I think there is an error in function mbedtls_asn1_write_algorithm_identifier (library\asn1write.c).
Depending on par_len it encodes par_len or NULL. But there is a third option.
If we look at https://tools.ietf.org/html/rfc7427#page-14 there are some algorithm identifiers which do not have parameter and NULL should not be placed.
We can see this problem when comparing what OpenSSL and Mbed TLS produces.
Mbed TLS produces following ASN.1
10:d=3 hl=2 l= 1 prim: INTEGER :00
13:d=2 hl=2 l= 3 prim: INTEGER :652040
18:d=2 hl=2 l= 12 cons: SEQUENCE
20:d=3 hl=2 l= 8 prim: OBJECT :ecdsa-with-SHA256
30:d=3 hl=2 l= 0 prim: NULL
32:d=2 hl=2 l= 53 cons: SEQUENCE
OpenSSL produces following ASN.1
4:d=1 hl=4 l= 279 cons: SEQUENCE
8:d=2 hl=2 l= 3 prim: INTEGER :652040
13:d=2 hl=2 l= 10 cons: SEQUENCE
15:d=3 hl=2 l= 8 prim: OBJECT :ecdsa-with-SHA256
25:d=2 hl=2 l= 53 cons: SEQUENCE
27:d=3 hl=2 l= 11 cons: SET
Problem was found when I wanted to create a CA certificate and an endpoint certificate (both with keys based on elliptic curves).
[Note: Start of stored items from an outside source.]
(** * The chess-position client: generation panel and navigation bar

    A shallow embedding of [frontend/script.js] (the generation panel) and of
    [navbar.js] (the session-aware navigation bar), and the properties of the
    two scripts that their specification states.

    Both scripts are glue between the page, the user and the backend, so the
    embedding has three layers:

    - the JavaScript values the scripts handle (numbers read by [parseInt],
      JSON values of the responses, exceptions);
    - the page: a flat document of elements, the local storage, the pending
      navigation, and the trace of what the script asked of its environment
      (network requests, prompts, alerts, console errors);
    - the scripts themselves, written in a state-and-exception monad over the
      page, statement by statement as in the source.

    Strings are sequences of bytes, read as well-formed UTF-8 text. *)

From Stdlib Require Import Ascii String ZArith.
From stdpp Require Import gmap strings list pretty.
(** * BOS deserializer and validator (src/bos_deserializer.c)

    A shallow embedding of the decode walk ([bos_deserialize]) and of the
    structural validator ([bos_validate]) of bos-jansson, with the properties
    its specification states about them.

    Conventions of the embedding.
    - The caller's memory region is a [list byte]; a pointer into it is the
      offset from its first byte.  A [memcpy] that leaves the region, and a
      write outside the block that [jsonp_malloc] returned, is the outcome
      [Fault] (undefined behaviour in C).
    - [uint32_t], [unsigned int] are 32 bits, [size_t] and [uint64_t] are 64
      bits (LP64), the host is little-endian.  Integers are [Z] with the
      wrap-around written out ([to_uint32], [to_uint64]).
    - The walks are recursive in C; here they recurse on a [nat] of fuel and the
      third outcome [OutOfFuel] is the embedding running out of it.  The entry
      points start from more fuel than the region has bytes, and
      [validate_value_total] shows that it is never exhausted. *)

From Stdlib Require Import ZArith List Bool Lia.
From Stdlib Require String.
From Stdlib Require Import Init.Byte Strings.Byte.
Import ListNotations.

Open Scope Z_scope.

#[local] Set Warnings "-register-all".

Import String.StringSyntax.
Delimit Scope string_scope with string.
(** ** The claims about one execution *)

(** C2, as the code has it.  An execution that completes without an
    interpreter error returns the texts that the messages read before the
    idle status of the request add to the output (the text of a stream
    message, the plain rendering of a result value, the placeholder or
    plain text of a rich display), in the order of arrival, joined with
    line feeds and then trimmed; the empty string when they add nothing.
    When all these messages belong to the execution, this is the joined
    output of the messages of the execution.  Conversely, on a ready
    controller with a live process such a run of messages makes the
    execution return that text. *)
Theorem output_is_joined_and_trimmed self src :
  (forall st out st',
     execute_code self src st = (Return out, st') ->
     exists st1 c k pre m rest,
       correlate self src st1 = (Return out, st')
       /\ store st1 !! self = Some c
       /\ kernel_manager c = Some k
       /\ iopub k = (arrivals pre ++ Some m :: rest)%list
       /\ forallb (ordinary (msg_ids k (submitted k))) pre = true
       /\ is_idle_for (msg_ids k (submitted k)) m = true
       /\ out = strip (join LF (flat_map rendered pre))
       /\ (flat_map rendered pre = [] -> out = "")
       /\ (forallb (belongs_to (msg_ids k (submitted k))) pre = true ->
           out = joined_output (msg_ids k (submitted k)) pre))
  /\ (forall st c k n pre m rest,
        store st !! self = Some c -> _kernel_ready c = true ->
        kernel_manager c = Some k -> life k = S n ->
        drain (iopub k) = (arrivals pre ++ Some m :: rest)%list ->
        forallb (ordinary (msg_ids k (submitted k))) pre = true ->
        is_idle_for (msg_ids k (submitted k)) m = true ->
        fst (execute_code self src st)
        = Return (strip (join LF (flat_map rendered pre))))
  /\ (forall st c k n pre m rest,
        store st !! self = Some c -> _kernel_ready c = true ->
        kernel_manager c = Some k -> life k = S n ->
        drain (iopub k) = (arrivals pre ++ Some m :: rest)%list ->
        forallb (ordinary (msg_ids k (submitted k))) pre = true ->
        is_idle_for (msg_ids k (submitted k)) m = true ->
        forallb (belongs_to (msg_ids k (submitted k))) pre = true ->
        fst (execute_code self src st)
        = Return (joined_output (msg_ids k (submitted k)) pre)).
Proof.
  assert (forall st c k n pre m rest,
            store st !! self = Some c -> _kernel_ready c = true ->
            kernel_manager c = Some k -> life k = S n ->
            drain (iopub k) = (arrivals pre ++ Some m :: rest)%list ->
            forallb (ordinary (msg_ids k (submitted k))) pre = true ->
            is_idle_for (msg_ids k (submitted k)) m = true ->
            fst (execute_code self src st)
            = Return (strip (join LF (flat_map rendered pre)))) as Hforward.
  { intros st c k n pre m rest H Hr Hk Hl Hq Hpre Hm.
    destruct (execute_code_ready self src st c k n H Hr Hk Hl)
      as (st1 & c1 & k1 & E & L1 & Hk1 & _ & _ & Hq1 & Hi1 & Hs1).
    rewrite <- Hq1 in Hq. rewrite <- Hi1, <- Hs1 in Hpre, Hm.
    destruct (correlate_idle self src st1 c1 k1 pre m rest L1 Hk1 Hq Hpre Hm)
      as (st' & E').
    rewrite E, E'. reflexivity. }
  split; [| split].
  - intros st out st' E.
    apply execute_code_Return in E as (st1 & E).
    destruct (correlate_Return _ _ _ _ _ E)
      as (c & k & pre & m & rest & H & Hk & Hq & Hpre & Hm & ->).
    exists st1, c, k, pre, m, rest. repeat split; try assumption.
    + intros ->. reflexivity.
    + intros Hown. unfold joined_output.
      rewrite (own_messages_output_text _ _ Hown). reflexivity.
  - exact Hforward.
  - intros st c k n pre m rest H Hr Hk Hl Hq Hpre Hm Hown.
    rewrite (Hforward st c k n pre m rest H Hr Hk Hl Hq Hpre Hm).
    unfold joined_output. rewrite (own_messages_output_text _ _ Hown).
    reflexivity.
Qed.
When CA certificate was created with RSA key, everything was correct.
There was no problem when endpoint certificate had key based on elliptic curves.
When I used keys based on elliptic curves with CA certificate Chrome reported NET::ERR_CERT_INVALID during SSL_do_handshake.